As a psychiatrist beginning medical training in 1992, I “grew up” with the DSM-IV (Diagnostic and Statistical Manual of Mental Disorders-IV). When I was a medical student rotating on my psychiatry clerkship on the inpatient unit, I was intrigued by the patients and their various mental illnesses. As a psychiatrist-in-training, I found the DSM-IV to be quite useful clinically, as it helped to differentiate the various mental illneses, as the prognosis and treatment plan for schizophrenia would be vastly different than for depression, for instance. I kept a pocket edition of the DSM-IV in my lab coat during medical school and during psychiatry residency- I used it so much that the little book is now raggedy. In a sense, the DSM-IV justified my existence as a beginning psychiatrist, given we had no biological markers to help diagnose mental illness, and the DSM-IV was the answer to the lack of objective tests. When I rotated through the other brain specialties of neurology, neurosurgery, and neuroradiology, the attendings and trainees wondered aloud why the specialty I had chosen had not shifted from descriptive psychiatry to biological psychiatry. However, my psychiatry professors in residency training assured me that the DSM was necessary to classify psychiatric disorders so that a homogeneous sample could be followed over time to look for the biological markers associated with each particular category…psychiatrists believed then that the biomarkers for mental illness would be discovered. We psychiatrists had blind faith that psychiatry would eventually join the rest of the medical specialties and have objective biological tests to confirm our subjective clinical impressions. Back in the 1990’s, we were living in the Decade of the Brain, and large government grants were funding numerous research studies into the causes of mental illness. As a medical student and psychiatry resident in the 1990’s, I believed at the time that I had picked a medical specialty that was on the verge of new scientific advances, and would eventually have the objective biological markers to help both diagnose and cure mental illness.

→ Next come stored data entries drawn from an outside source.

(* ===== verification/NetnsInv.v ===== *)
(** * Invariants of the namespace pool

    Frame rules for the commands of [NetnsPool]; what the creation and the destruction of a pool do to
    its names and to the count of live namespaces; the life of [net.ipv4.ip_forward] through any
    sequence of creations and destructions; the leases of the queue. *)

From stdpp Require Import base numbers list strings.
From Stdlib Require Import ZArith Lia Ascii.
From S2P Require Import Prelude PyExn PyStr PyRe Blake2s NetnsPool.

#[local] Open Scope string_scope.
#[local] Open Scope Z_scope.

Create HintDb netns.

(** ** Names *)

Lemma veth_names_ok name : exists p, _veth_names name = Done p.
Proof.
  unfold _veth_names. destruct (blake2s_hex_shape 4 name) as [Hl _]; [lia|].
  replace (Z.of_nat (String.length ("vh-" +:+ blake2s_hex 4 name))) with 11 by (rewrite length_append, Hl; done).
  replace (Z.of_nat (String.length ("vn-" +:+ blake2s_hex 4 name))) with 11 by (rewrite length_append, Hl; done).
  by eexists.
Qed.

Lemma digits_no_dash s : sforall is_digit s = true -> sforall (fun c => negb (Ascii.eqb c "-")) s = true.
Proof. apply sforall_impl. intros c. by destruct c as [[] [] [] [] [] [] [] []]. Qed.

Lemma ns_name_index b i : 0 <= i -> name_index (ns_name b i) = Done i.
Proof.
  intros Hi. unfold name_index, ns_name. destruct (str_of_Z_nonneg i Hi) as [Hd _].
  unfold isdigit in Hd. apply andb_prop in Hd as [_ Hd].
  assert (contains "-" (b +:+ "-" +:+ str_of_Z i) = true) as ->.
  { apply contains_spec. by exists b, (str_of_Z i). }
  change (b +:+ "-" +:+ str_of_Z i) with (b +:+ String "-" (str_of_Z i)).
  rewrite split_char_snoc by by apply digits_no_dash.
  rewrite last_snoc. cbv [default from_option id]. by rewrite py_int_str_of_Z.
Qed.

#[export] Instance ns_name_inj b : Inj (=) (=) (ns_name b).
Proof.
  intros i j Hij. unfold ns_name in Hij. apply append_inj_l in Hij.
  apply append_inj_l in Hij. by apply (inj str_of_Z).
Qed.

(** The names of a pool of size [n]. *)
Definition ns_names (b : string) (n : Z) : list string := (fun i => ns_name b (Z.of_nat i)) <$> seq 0 (Z.to_nat n).

Lemma ns_names_NoDup b n : NoDup (ns_names b n).
Proof.
  apply NoDup_fmap_2_strong; [|apply NoDup_seq]. intros i j _ _ Hij. apply (inj (ns_name b)) in Hij. lia.
Qed.

Lemma ns_names_length b n : length (ns_names b n) = Z.to_nat n.
Proof. unfold ns_names. by rewrite length_fmap, length_seq. Qed.

(** ** Frames *)

(** It returns or raises an [Exception]. *)
Definition settled {A} (r : res A) : Prop := match r with Done _ | Exn (Error _) => True | _ => False end.

(** Names are added at the end; nothing else changes but the interface, which is chosen once. *)
Definition grown (l : list string) (p p' : NetNsPool) : Prop :=
  exists i, p' = Pool (size p) (base p) (queue p) (created p) (names p ++ l) i /\
    (iface p <> EmptyString -> i = iface p).

Lemma grown_refl p : grown [] p p.
Proof. exists (iface p). split; [|done]. rewrite app_nil_r. by destruct p. Qed.

Lemma grown_trans l1 l2 p1 p2 p3 : grown l1 p1 p2 -> grown l2 p2 p3 -> grown (l1 ++ l2) p1 p3.
Proof.
  intros (i & -> & Hi) (j & -> & Hj). exists j. cbn in *. rewrite app_assoc. split; [done|].
  intros Hn. rewrite (Hi Hn) in Hj. auto.
Qed.

(** The commands that write [net.ipv4.ip_forward], and those that make and delete namespaces. *)
Definition sysctl_op (args : list string) : Prop := exists v, args = sysctl_forward v.
Definition netns_add (n : string) : list string := ["ip"; "netns"; "add"; n].
Definition netns_delete (n : string) : list string := ["ip"; "netns"; "delete"; n].
Definition netns_op (args : list string) : Prop := exists n, args = netns_add n \/ args = netns_delete n.
(* ===== verification/NetnsSpec.v ===== *)
(** * What the namespace pool promises

    Creation is all or nothing; [net.ipv4.ip_forward] follows the life of the pools; a namespace has one
    holder at a time. Two interleavings of threads in which the process-wide state goes wrong close the file. *)

From stdpp Require Import base numbers list strings sets gmap.
From Stdlib Require Import ZArith Lia Ascii.
From S2P Require Import Prelude PyExn PyStr PyRe Blake2s NetnsPool NetnsInv.

#[local] Open Scope string_scope.
#[local] Open Scope Z_scope.

(** ** Leases *)

Inductive lease_event : Type := Acquire | Release (name : string).

Section Leases.
Context {H : Type} (hs : Host H).

(** The pool and the namespaces that its clients hold; a client gives back only what it holds. *)
Definition lease_state : Type := world H * list string.

Definition lease_step (st : lease_state) (e : lease_event) : option lease_state :=
  let '(w, held) := st in
  match e with
  | Acquire => '(name, p) ← acquire (pool w); Some (set_pool p w, name :: held)
  | Release name =>
      if bool_decide (name ∈ held)
      then '(_, w) ← release hs name w; Some (w, filter (fun n => n <> name) held)
      else None
  end.

Definition lease_run (st : lease_state) (es : list lease_event) : option lease_state := foldl (fun o e => o ≫= fun st => lease_step st e) (Some st) es.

Fast forward to 2013, and the DSM-5 is published. Nowhere in the book does it discuss objective biological tests for any of the disorders listed. This is the major flaw of the DSM-5. On retrospect, my colleagues in the other brain specialties knew better, that the validity of the disorders listed in the DSM were questionable without biological markers. Even with follow-up studies looking into the validity of the DSM disorders over time, only about a dozen disorders have the studies backing their validity with regards to prognosis and course. But the follow-up studies are still inherently descriptive in their methodology, and therefore is a lower level of evidence than say a blood test, brain scan, or DNA sample. Objectivity over subjectivity- circular reasoning no longer cuts it. We have described and categorized the mental disorders more than adequately…now is the time to confirm with objective evidence.
The promise of objective biological tests for psychiatry has not been realized, despite the numerous research studies that have been completed into the causes of mental illness over the past 20 years. And to make matters worse, the DSM-5 changed the names and criteria of several DSM-IV diagnoses, further adding to the diagnostic confusion known as psychiatric diagnosis.
We need to move beyond descriptive psychiatry, and really transform the field into objective, brain-based, biological psychiatry. There is nothing groundbreaking about the DSM-5…it is just more of the same labels as the previous editions of the DSM. It seems that psychiatrists have blinders on, and refuse to do away with their precious and subjective diagnostic system which has not really changed from the days of Emil Kraepelin, who founded modern psychiatry when he ushered in the classification of psychiatric illness based on syndromes and clinical course over a century ago.
In other words, psychiatric diagnosis has not really changed since the early 1900’s, over 100 hundred years ago. But we can do better with psychiatric diagnosis and psychiatry, and transform it into a real branch of medicine that is based on biology.